_What is needed_
Where a line of the entries holds the string "alloc", copy that line.

_Entries shown_
(** Writes through a pointer of a known class. *)
Definition map_object_like (f : ObjectLike → ObjectLike) (b : Body) : Body :=
  match b with
  | BObject o => BObject (f o)
  | BInterface o => BInterface (f o)
  | _ => b
  end.
Definition map_input_object (f : InputObject → InputObject) (b : Body) : Body :=
  match b with BInputObject o => BInputObject (f o) | _ => b end.
Definition map_enum (f : EnumTypeDefinition → EnumTypeDefinition) (b : Body) : Body :=
  match b with BEnum e => BEnum (f e) | _ => b end.
Definition map_union (f : UnionTypeDefinition → UnionTypeDefinition) (b : Body) : Body :=
  match b with BUnion v => BUnion (f v) | _ => b end.
Definition map_directive_definition (f : DirectiveDefinition → DirectiveDefinition) (b : Body) :
    Body :=
  match b with BDirectiveDefinition v => BDirectiveDefinition (f v) | _ => b end.
Definition map_schema (f : Schema → Schema) (b : Body) : Body :=
  match b with BSchema v => BSchema (f v) | _ => b end.

Definition update_body (p : ptr) (f : Body → Body) : M GraphQlSchema unit :=
  update_decl p (λ d, set_body (f (body d)) d).

(** [CreateSyntax<T>(kind)] for a class kept in the heap. *)
Definition create_declaration (k : SyntaxKind) (b : Body) : M GraphQlSchema ptr :=
  syntax ← ⟨CreateSyntax k⟩;
  alloc (NDecl (new_Declaration syntax b)).

(** [x->name = name;] *)
Definition assign_name (p : ptr) (name : Name) : M GraphQlSchema unit :=
  update_decl p (set_decl_name (Some name)).

(** [if (has_description) x->description = current_description;] *)
Definition assign_description (p : ptr) : M GraphQlSchema unit :=
  ps ← gets parser;
  when (has_description ps) (update_decl p (set_decl_description (current_description ps))).

(** ** Symbols *)

(** [symbols.emplace(name, create_symbol(...))] *)
Definition add_symbol (name : ustring) (declaration : ptr) (kind : SymbolKind) : M GraphQlSchema
    unit :=
  modify (λ s, set_symbols (emplace name (mkSymbol name declaration kind) (symbols s)) s).

(** The registration of a named declaration in [parse_object_name],
    [parse_input_object_name] and [parse_enum]. *)
Definition register_symbol (name : Name) (declaration_ : ptr) (kind : SymbolKind) : M GraphQlSchema
    unit :=
  s ← get;
  match find (identifier name) (symbols s) with
  | None => add_symbol (identifier name) declaration_ kind
  | Some result =>
      location ← ⟨get_location_from_syntax (name_syntax name)⟩;
      ⟨add_diagnostic_at location Duplicate_type_0 [identifier name]⟩;;
      s ← get;
      if decide (identifier name ∈ duplicate_symbols s) then mret tt
      else
        first ← read_decl_name (declaration result);
        location ← ⟨get_location_from_syntax (name_syntax first)⟩;
        ⟨add_diagnostic_at location Duplicate_type_0 [symbol_name result]⟩;;
        modify (λ s, set_duplicate_symbols (identifier name :: duplicate_symbols s) s)
  end.

(** ** Recovery *)

Definition token_is_primary (token : GraphQlToken.t) : bool :=
  match token with
  | GraphQlToken.DirectiveKeyword | GraphQlToken.EnumKeyword | GraphQlToken.InputKeyword
  | GraphQlToken.InterfaceKeyword | GraphQlToken.SchemaKeyword | GraphQlToken.TypeKeyword
  | GraphQlToken.UnionKeyword | GraphQlToken.EndOfDocument => true
  | _ => false
  end.

Definition skip_to_next_primary_token : M GraphQlParser unit :=
  skip_to [GraphQlToken.DirectiveKeyword; GraphQlToken.EnumKeyword; GraphQlToken.InputKeyword;
    GraphQlToken.InterfaceKeyword; GraphQlToken.SchemaKeyword; GraphQlToken.TypeKeyword;
    GraphQlToken.UnionKeyword];;
  mret tt.

(** Fuel of the parser's loops: each iteration takes a token. *)
Definition parse_fuel (p : GraphQlParser) : nat := scan_fuel (scanner p).

Definition parse_loop {A B} (body : A → M GraphQlParser (A + B)) (a : A) : M GraphQlParser B :=
  p ← get;
  loop (parse_fuel p) body a.

Definition schema_loop {A B} (body : A → M GraphQlSchema (A + B)) (a : A) : M GraphQlSchema B :=
  s ← get;
  loop (parse_fuel (parser s)) body a.

(** ** Values, arguments and directives *)

Definition set_current_value_token_from_scanner : M GraphQlParser GraphQlToken.t :=
  token ← TakeNextToken;
  modify (set_current_value_token token);;
  mret token.

(** The cases of [parse_value] that do not recurse. *)
Definition parse_scalar_value (token : GraphQlToken.t) : M GraphQlParser (option Value) :=
  match token with
  | GraphQlToken.CloseBracket => mret None
  | GraphQlToken.NullKeyword =>
      s ← CreateSyntax S_NullValue; mret (Some (NullValue s))
  | GraphQlToken.G_StringValue =>
      s ← CreateSyntax S_StringValue; v ← get_token_value; mret (Some (StringValue s v))
  | GraphQlToken.IntegerLiteral =>
      s ← CreateSyntax S_IntValue; v ← get_token_value;
      mret (Some (IntValue s (atoi (c_string (raw v)))))
  | GraphQlToken.FloatLiteral =>
      s ← CreateSyntax S_FloatValue; v ← get_token_value; mret (Some (FloatValue s v))
  | GraphQlToken.TrueKeyword =>
      s ← CreateSyntax S_BooleanValue; mret (Some (BooleanValue s true))
  | GraphQlToken.FalseKeyword =>
      s ← CreateSyntax S_BooleanValue; mret (Some (BooleanValue s false))
  | GraphQlToken.G_Name =>
      v ← get_token_value; s ← CreateSyntax S_EnumValue; mret (Some (EnumValue s v))
  | _ =>
      value ← get_token_value;
      add_diagnostic Expected_value_instead_got_0 [value];;
      skip_to [GraphQlToken.G_Name; GraphQlToken.CloseParen];;
      mret None
  end.

Fixpoint parse_value (fuel : nat) : M GraphQlParser (option Value) :=
  match fuel with
  | O => out_of_fuel
  | S fuel' =>
      token ← set_current_value_token_from_scanner;
      match token with
      | GraphQlToken.OpenBracket =>
          syntax ← CreateSyntax S_ListValue;
          values ← parse_loop (λ values,
            value ← parse_value fuel';
            match value with
            | Some v => mret (inl (values ++ [v]))
            | None => mret (inr values)
            end) [];
          p ← get;
          when (bool_decide (current_value_token p ≠ GraphQlToken.CloseBracket))
            (value ← get_token_value; add_diagnostic Expected_0_but_got_1 [u "]"; value]);;
          syntax ← FinishSyntax syntax;
          mret (Some (ListValue syntax values))
      | GraphQlToken.OpenBrace =>
          syntax ← CreateSyntax S_ObjectValue;
          fields ← parse_loop (λ fields,
            token ← take_next_token true true;
            match token with
            | GraphQlToken.CloseBrace | GraphQlToken.EndOfDocument => mret (inr (Some fields))
            | GraphQlToken.G_Name =>
                name ← get_token_value;
                field_syntax ← CreateSyntax S_ObjectField;
                name ← create_name name;
                colon ← expect GraphQlToken.Colon;
                if (colon : bool) then
                  value ← parse_value fuel';
                  mret (inl (fields ++ [mkObjectField field_syntax name value]))
                else mret (inr None)
            | _ =>
                add_diagnostic Expected_object_field_name [];;
                t ← skip_to [GraphQlToken.CloseBrace; GraphQlToken.G_Name];
                if decide (t = GraphQlToken.G_Name) then mret (inl fields)
                else mret (inr (Some fields))
            end) [];
          match fields with
          | Some fields =>
              syntax ← FinishSyntax syntax;
              mret (Some (ObjectValue syntax fields))
          | None => mret None
          end
      | _ => parse_scalar_value token
      end
  end.

Definition parse_value_ : M GraphQlParser (option Value) :=
  p ← get;
  parse_value (parse_fuel p).

Definition parse_arguments_after_open_paren : M GraphQlParser (std_map ustring Argument) :=
  parse_loop (λ arguments,
    token ← take_next_token true true;
    if decide (token = GraphQlToken.CloseParen) then mret (inr arguments) else
    token_value ← get_token_value;
    name ← create_name token_value;
    syntax ← CreateSyntax S_Argument;
    colon ← expect GraphQlToken.Colon;
    if negb colon then skip_to [GraphQlToken.CloseBrace];; mret (inr arguments) else
    value ← parse_value_;
    let argument := mkArgument syntax name value [] in
    match find token_value arguments with
    | None => mret (inl (emplace token_value argument arguments))
    | Some first =>
        has ← has_diagnostic_in_syntax (name_syntax (argument_name first)) Duplicate_argument_0;
        when (negb has)
          (location ← get_location_from_syntax (name_syntax (argument_name first));
           add_diagnostic_at location Duplicate_argument_0 [token_value]);;
        location ← get_location_from_syntax (name_syntax name);
        add_diagnostic_at location Duplicate_argument_0 [token_value];;
        mret (inl arguments)
    end) [].

Definition parse_directives (location : DirectiveLocation.t) (parent : option ptr) :
    M GraphQlParser (std_map ustring Directive) :=
  parse_loop (λ directives_,
    at_ ← scan_optional GraphQlToken.At;
    if negb at_ then mret (inr directives_) else
    token ← take_next_token true false;
    if decide (token ≠ GraphQlToken.G_Name) then
      value ← get_token_value;
      add_diagnostic Expected_name_but_instead_got_0 [value];;
      skip_to_next_primary_token;;
      mret (inr directives_)
    else
      syntax ← CreateSyntax S_Directive;
      let syntax := set_start (start syntax - 1) syntax in
      value ← get_token_value;
      name ← create_name value;
      paren ← scan_optional GraphQlToken.OpenParen;
      arguments ← (if (paren : bool) then parse_arguments_after_open_paren else mret []);
      let directive := mkDirective syntax name arguments parent location in
      modify (λ p, set_directives (directives p ++ [directive]) p);;
      if contains value directives_ then
        add_diagnostic Duplicate_argument_0 [value];; mret (inl directives_)
      else mret (inl (emplace value directive directives_))) [].

(** ** Types and definitions inside declarations *)

Definition parse_type_annotation (in_input_location_ : bool) (parent : option ptr) :
    M GraphQlSchema (option ptr) :=
  token ← ⟨TakeNextToken⟩;
  syntax ← ⟨CreateSyntax S_Type⟩;
  p ← alloc (NType (new_Type syntax));
  update_type p (set_type_parent parent);;
  update_type p (set_in_input_location in_input_location_);;
  token ← (if decide (token = GraphQlToken.OpenBracket)
           then update_type p (set_is_list_type true);; ⟨TakeNextToken⟩
           else mret token);
  known ← match token with
    | GraphQlToken.IntKeyword => update_type p (set_type T_Int);; mret true
    | GraphQlToken.FloatKeyword => update_type p (set_type T_Float);; mret true
    | GraphQlToken.StringKeyword => update_type p (set_type T_String);; mret true
    | GraphQlToken.BooleanKeyword => update_type p (set_type T_Boolean);; mret true
    | GraphQlToken.IDKeyword => update_type p (set_type T_ID);; mret true
    | GraphQlToken.G_Name =>
        update_type p (set_type T_Object);;
        value ← ⟨get_token_value⟩;
        name ← ⟨create_name value⟩;
        update_type p (set_type_name (Some name));;
        modify (λ s, set_forward_type_references (forward_type_references s ++ [p]) s);;
        mret true
    | _ =>
        value ← ⟨get_token_value⟩;
        ⟨add_diagnostic Expected_type_annotation_instead_got_0 [value]⟩;;
        mret false
    end;
  if negb known then mret None else
  non_null ← ⟨scan_optional GraphQlToken.Exclamation⟩;
  update_type p (set_is_non_null non_null);;
  t ← read_type p;
  closed ← (if is_list_type t then
      bracket ← ⟨expect GraphQlToken.CloseBracket⟩;
      if (bracket : bool) then
        non_null_list ← ⟨scan_optional GraphQlToken.Exclamation⟩;
        update_type p (set_is_non_null_list non_null_list);;
        mret true
      else mret false
    else mret true);
  if negb closed then mret None else
  t ← read_type p;
  syntax ← ⟨FinishSyntax (type_syntax t)⟩;
  update_type p (set_type_syntax syntax);;
  mret (Some p).

Definition parse_arguments_definition_after_open_paren (parent : option ptr) :
    M GraphQlSchema (std_map ustring InputValueDefinition) :=
  schema_loop (λ arguments,
    token ← ⟨take_next_token true true⟩;
    if decide (token = GraphQlToken.G_StringValue) then
      text ← ⟨get_string_value⟩;
      ⟨modify (set_current_description text);; modify (set_has_description true)⟩;;
      mret (inl arguments)
    else
    syntax ← ⟨CreateSyntax S_InputValueDefinition⟩;
    ps ← gets parser;
    let description := if has_description ps then current_description ps else [] in
    ⟨when (has_description ps) (modify (set_has_description false))⟩;;
    match token with
    | GraphQlToken.CloseParen | GraphQlToken.EndOfDocument => mret (inr arguments)
    | GraphQlToken.G_Name =>
        value ← ⟨get_token_value⟩;
        name ← ⟨create_name value⟩;
        colon ← ⟨expect GraphQlToken.Colon⟩;
        if negb colon then mret (inr arguments) else
        type_ ← parse_type_annotation true parent;
        directives_ ← ⟨parse_directives DirectiveLocation.ARGUMENT_DEFINITION parent⟩;
        if contains value arguments then
          ⟨add_diagnostic Duplicate_argument_0 [value]⟩;; mret (inl arguments)
        else
          mret (inl (emplace value
            (mkInputValueDefinition syntax name description type_ directives_) arguments))
    | _ =>
        ⟨add_diagnostic Expected_name_of_argument []⟩;; mret (inr arguments)
    end) [].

_Response_
  alloc (NDecl (new_Declaration syntax b)).
  p ← alloc (NType (new_Type syntax));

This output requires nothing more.